Instructions to follow: Go through the listing below and output exactly the line with "- [helpers/honcho_helper.py]: configuration, client", the line with "caches are finite", and each line between; omit the rest.

Raw data:
(** * Honcho plugin for Agent Zero: a shallow embedding of the adapter

    The development follows the Python sources

    - [helpers/honcho_helper.py]: configuration, client cache, lazy session
      initialisation, message push with retry, user context with a TTL cache;
    - [extensions/python/agent_init/_20_honcho_init.py]: the init hook;
    - [extensions/python/hist_add_before/_20_honcho_sync.py]: [_extract_content].

    Python objects are an inductive type of values, dictionaries that are
    printed keep their insertion order (association lists), the module-level
    caches are finite maps, floats are IEEE binary64 numbers, and effectful
    functions are state transformers over a [world] that may raise. Calls to
    the [logging] module have no effect on any value and are left out. *)

From Stdlib Require Import ZArith String Ascii List Bool PrimFloat DecimalString.
From stdpp Require Import gmap strings.

Local Open Scope string_scope.
Local Open Scope Z_scope.

(** ** Text: the [str] methods the adapter calls

    A text is a [string] with one element per character, so the characters
    are the code points below 256, and the definitions are Python's on these
    texts. [str.strip] removes the characters of [str.isspace]: 9-13, 28-32,
    133 (next line) and 160 (no-break space). [str.lower] changes the letters
    65-90, 192-214 and 216-222. [str.upper] changes 97-122, 224-246 and
    248-254 and turns 223 (sharp s) into "SS"; the upper case of 181 (micro
    sign) and of 255 is a character above 255, which no [string] holds:
    [upper_below_256] tells the texts without these two. *)

Module Text.

Definition is_space (c : ascii) : bool :=
  let n := N_of_ascii c in
  ((9 <=? n) && (n <=? 13) || (28 <=? n) && (n <=? 32) || (n =? 133) || (n =? 160))%N.

Definition is_empty (s : string) : bool :=
  match s with EmptyString => true | String _ _ => false end.

Fixpoint lstrip (s : string) : string :=
  match s with
  | EmptyString => EmptyString
  | String c s' => if is_space c then lstrip s' else s
  end.

Fixpoint rstrip (s : string) : string :=
  match s with
  | EmptyString => EmptyString
  | String c s' =>
      let r := rstrip s' in
      if is_space c && is_empty r then EmptyString else String c r
  end.

(** [s.strip()] *)
Definition strip (s : string) : string := rstrip (lstrip s).

Definition lower_char (c : ascii) : ascii :=
  let n := N_of_ascii c in
  if ((65 <=? n) && (n <=? 90) || (192 <=? n) && (n <=? 214)
      || (216 <=? n) && (n <=? 222))%N
  then ascii_of_N (n + 32) else c.

Definition upper_char (c : ascii) : string :=
  let n := N_of_ascii c in
  if ((97 <=? n) && (n <=? 122) || (224 <=? n) && (n <=? 246)
      || (248 <=? n) && (n <=? 254))%N
  then String (ascii_of_N (n - 32)) EmptyString
  else if (n =? 223)%N then "SS"
  else String c EmptyString.

Fixpoint map_chars (f : ascii -> ascii) (s : string) : string :=
  match s with
  | EmptyString => EmptyString
  | String c s' => String (f c) (map_chars f s')
  end.

(** [s.lower()] *)
Definition lower : string -> string := map_chars lower_char.

(** [s.upper()] *)
Fixpoint upper (s : string) : string :=
  match s with
  | EmptyString => EmptyString
  | String c s' => upper_char c +:+ upper s'
  end.


Fixpoint all_chars (p : ascii -> bool) (s : string) : bool :=
  match s with
  | EmptyString => true
  | String c s' => p c && all_chars p s'
  end.

Fixpoint any_char (p : ascii -> bool) (s : string) : bool :=
  match s with
  | EmptyString => false
  | String c s' => p c || any_char p s'
  end.


Fixpoint join (sep : string) (l : list string) : string :=
  match l with
  | [] => ""
  | [x] => x
  | x :: rest => x +:+ sep +:+ join sep rest
  end.

(** [s[:n]] for [0 <= n] *)
Definition prefix (n : nat) (s : string) : string := String.substring 0 n s.

(** decimal notation of an integer, as [str(int)] prints it *)
Definition of_Z (z : Z) : string := NilZero.string_of_int (Z.to_int z).

Definition hex_digit (n : N) : ascii :=
  if (n <? 10)%N then ascii_of_N (48 + n) else ascii_of_N (87 + n).

(** the escape [\xhh] *)
Definition hex_escape (c : ascii) : string :=
  let n := N_of_ascii c in
  String "\" (String "x" (String (hex_digit (n / 16)) (String (hex_digit (n mod 16)) ""))).

End Text.

(** ** Python values *)

#[local] Set Warnings "-register-all".


Inductive value : Type :=
| VNone
| VBool (b : bool)
| VInt (z : Z)
| VStr (s : string)
| VBytes (s : string)
| VList (l : list value)
| VDict (d : list (string * value)).

(** [bool(v)] *)
Definition truthy (v : value) : bool :=
  match v with
  | VNone => false
  | VBool b => b
  | VInt z => negb (Z.eqb z 0)
  | VStr s | VBytes s => negb (Text.is_empty s)
  | VList l => match l with [] => false | _ => true end
  | VDict d => match d with [] => false | _ => true end
  end.

(** [a or b] *)
Definition py_or (a b : value) : value := if truthy a then a else b.

(** [v is None] *)
Definition is_None (v : value) : bool := match v with VNone => true | _ => false end.

(** [isinstance(v, str)] and [isinstance(v, dict)] *)
Definition is_str (v : value) : bool := match v with VStr _ => true | _ => false end.
Definition is_dict (v : value) : bool := match v with VDict _ => true | _ => false end.

(** [d.get(k)], [None] when the key is absent *)
Fixpoint dict_get (d : list (string * value)) (k : string) : value :=
  match d with
  | [] => VNone
  | (k', v) :: rest => if String.eqb k' k then v else dict_get rest k
  end.

(** *** [repr] and [str]

    [repr] of a text escapes the quote it chose, the backslash and the
    characters that are not printable: below 32, 127, 128-160 and 173 (for
    [bytes], every byte from 128). *)

Definition quote1 : ascii := "'"%char.
Definition quote2 : ascii := ascii_of_N 34.
Definition backslash : ascii := "\"%char.

Definition is_char (c : ascii) : ascii -> bool := Ascii.eqb c.

(** The quote [repr] chooses: double quotes only for a text that has a single
    quote and no double quote. *)
Definition repr_quote (s : string) : ascii :=
  if Text.any_char (is_char quote1) s && negb (Text.any_char (is_char quote2) s)
  then quote2 else quote1.

Definition escape_char (bytes : bool) (q c : ascii) : string :=
  let n := N_of_ascii c in
  if Ascii.eqb c q || Ascii.eqb c backslash then String backslash (String c "")
  else if (n =? 9)%N then String backslash "t"
  else if (n =? 10)%N then String backslash "n"
  else if (n =? 13)%N then String backslash "r"
  else if ((n <? 32) || (n =? 127) || bytes && (128 <=? n)
           || (128 <=? n) && (n <=? 160) || (n =? 173))%N then Text.hex_escape c
  else String c "".

Fixpoint escape (bytes : bool) (q : ascii) (s : string) : string :=
  match s with
  | EmptyString => EmptyString
  | String c s' => escape_char bytes q c +:+ escape bytes q s'
  end.

Definition repr_text (bytes : bool) (s : string) : string :=
  let q := repr_quote s in
  String q (escape bytes q s +:+ String q "").

Fixpoint py_repr (v : value) : string :=
  match v with
  | VNone => "None"
  | VBool true => "True"
  | VBool false => "False"
  | VInt z => Text.of_Z z
  | VStr s => repr_text false s
  | VBytes s => "b" +:+ repr_text true s
  | VList l => "[" +:+ Text.join ", " (List.map py_repr l) +:+ "]"
  | VDict d =>
      "{" +:+ Text.join ", "
               (List.map (fun kv => match kv with
                                    | (k, x) => repr_text false k +:+ ": " +:+ py_repr x
                                    end) d) +:+ "}"
  end.

(** [str(v)] *)
Definition py_str (v : value) : string :=
  match v with
  | VStr s => s
  | _ => py_repr v
  end.

(** ** History-sync hook: [_extract_content]

    The loop runs while [raw] is a dict and [depth < 10]; [fuel] is the number
    of iterations that are left, [10 - depth]. *)

Definition lookup_chain (d : list (string * value)) : value :=
  py_or (py_or (dict_get d "content") (dict_get d "text")) (dict_get d "message").

(** the statement after the loop *)
Definition extract_final (raw : value) : string :=
  match raw with
  | VStr s => s
  | _ => if truthy raw then py_str raw else ""
  end.

Fixpoint extract_loop (fuel : nat) (raw : value) : string :=
  match fuel, raw with
  | S fuel', VDict d =>
      let extracted := lookup_chain d in
      if is_None extracted then py_str raw
      else extract_loop fuel' extracted
  | _, _ => extract_final raw
  end.

Definition _extract_content (content_data : value) : string :=
  extract_loop 10 content_data.

(** ** Exceptions

    The classes are those the adapter raises or names in a handler;
    [RuntimeError] stands for the errors of the SDK and of the secret store.
    All of them derive from [Exception]: an [except Exception] handler catches
    every [exn]. *)

Inductive exc_class := ValueError | TypeError | AttributeError | ImportError | RuntimeError.

Record exn := Exn { exn_class : exc_class; exn_msg : string }.

Inductive outcome (A : Type) : Type :=
| Ret (a : A)
| Raise (e : exn).

Arguments Ret {A} a.
Arguments Raise {A} e.

Definition exc_class_eqb (a b : exc_class) : bool :=
  match a, b with
  | ValueError, ValueError | TypeError, TypeError | AttributeError, AttributeError
  | ImportError, ImportError | RuntimeError, RuntimeError => true
  | _, _ => false
  end.

(** [except (c1, c2, ...)] and [except Exception] *)
Definition except_classes (cs : list exc_class) (e : exn) : bool :=
  existsb (exc_class_eqb (exn_class e)) cs.

Definition except_Exception (e : exn) : bool := true.

(** ** Constants of [honcho_helper.py] *)

Definition DEFAULT_WORKSPACE_ID : string := "agent-zero".
Definition DEFAULT_USER_ID : string := "user".
Definition CONTEXT_CACHE_TTL : float := 120%float.
Definition MAX_MESSAGE_LENGTH : Z := 10000.
Definition _RETRY_ATTEMPTS : Z := 3.
Definition _RETRY_BASE_DELAY : float := 0.5%float.

(** [range(lo, hi)] *)
Definition py_range (lo hi : Z) : list Z :=
  List.map (fun i => lo + Z.of_nat i) (List.seq 0 (Z.to_nat (hi - lo))).

(** ** The retry decorator

    [_retry fn] is the wrapper the decorator returns, for a wrapped function
    [fn] that acts on a state [St] and returns or raises. [sleep] is what
    [time.sleep] does to that state. Beside its result the wrapper yields the
    sequence of the calls it made: [Invoke] for a call of [fn] with the
    wrapper's arguments and [Sleep d] for [time.sleep(d)]. *)

Inductive action := Invoke | Sleep (delay : float).

Section Retry.

Context {St A : Type}.
Variable sleep : float -> St -> St.
Variable fn : St -> outcome A * St.

(** [raise last_exc] after the loop; [raise None] is a [TypeError] *)
Definition raise_last (last_exc : option exn) : outcome A :=
  match last_exc with
  | Some e => Raise e
  | None => Raise (Exn TypeError "exceptions must derive from BaseException")
  end.

Fixpoint retry_loop (attempts : list Z) (last_exc : option exn) (delay : float)
         (s : St) : outcome A * St * list action :=
  match attempts with
  | [] => (raise_last last_exc, s, [])
  | attempt :: rest =>
      match fn s with
      | (Ret a, s1) => (Ret a, s1, [Invoke])
      | (Raise exc, s1) =>
          if attempt <? _RETRY_ATTEMPTS then
            let '(r, s2, acts) :=
              retry_loop rest (Some exc) (PrimFloat.mul delay 2%float) (sleep delay s1) in
            (r, s2, Invoke :: Sleep delay :: acts)
          else
            let '(r, s2, acts) := retry_loop rest (Some exc) delay s1 in
            (r, s2, Invoke :: acts)
      end
  end.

Task solution:
    - [helpers/honcho_helper.py]: configuration, client cache, lazy session
      initialisation, message push with retry, user context with a TTL cache;
    - [extensions/python/agent_init/_20_honcho_init.py]: the init hook;
    - [extensions/python/hist_add_before/_20_honcho_sync.py]: [_extract_content].

    Python objects are an inductive type of values, dictionaries that are
    printed keep their insertion order (association lists), the module-level
    caches are finite maps, floats are IEEE binary64 numbers, and effectful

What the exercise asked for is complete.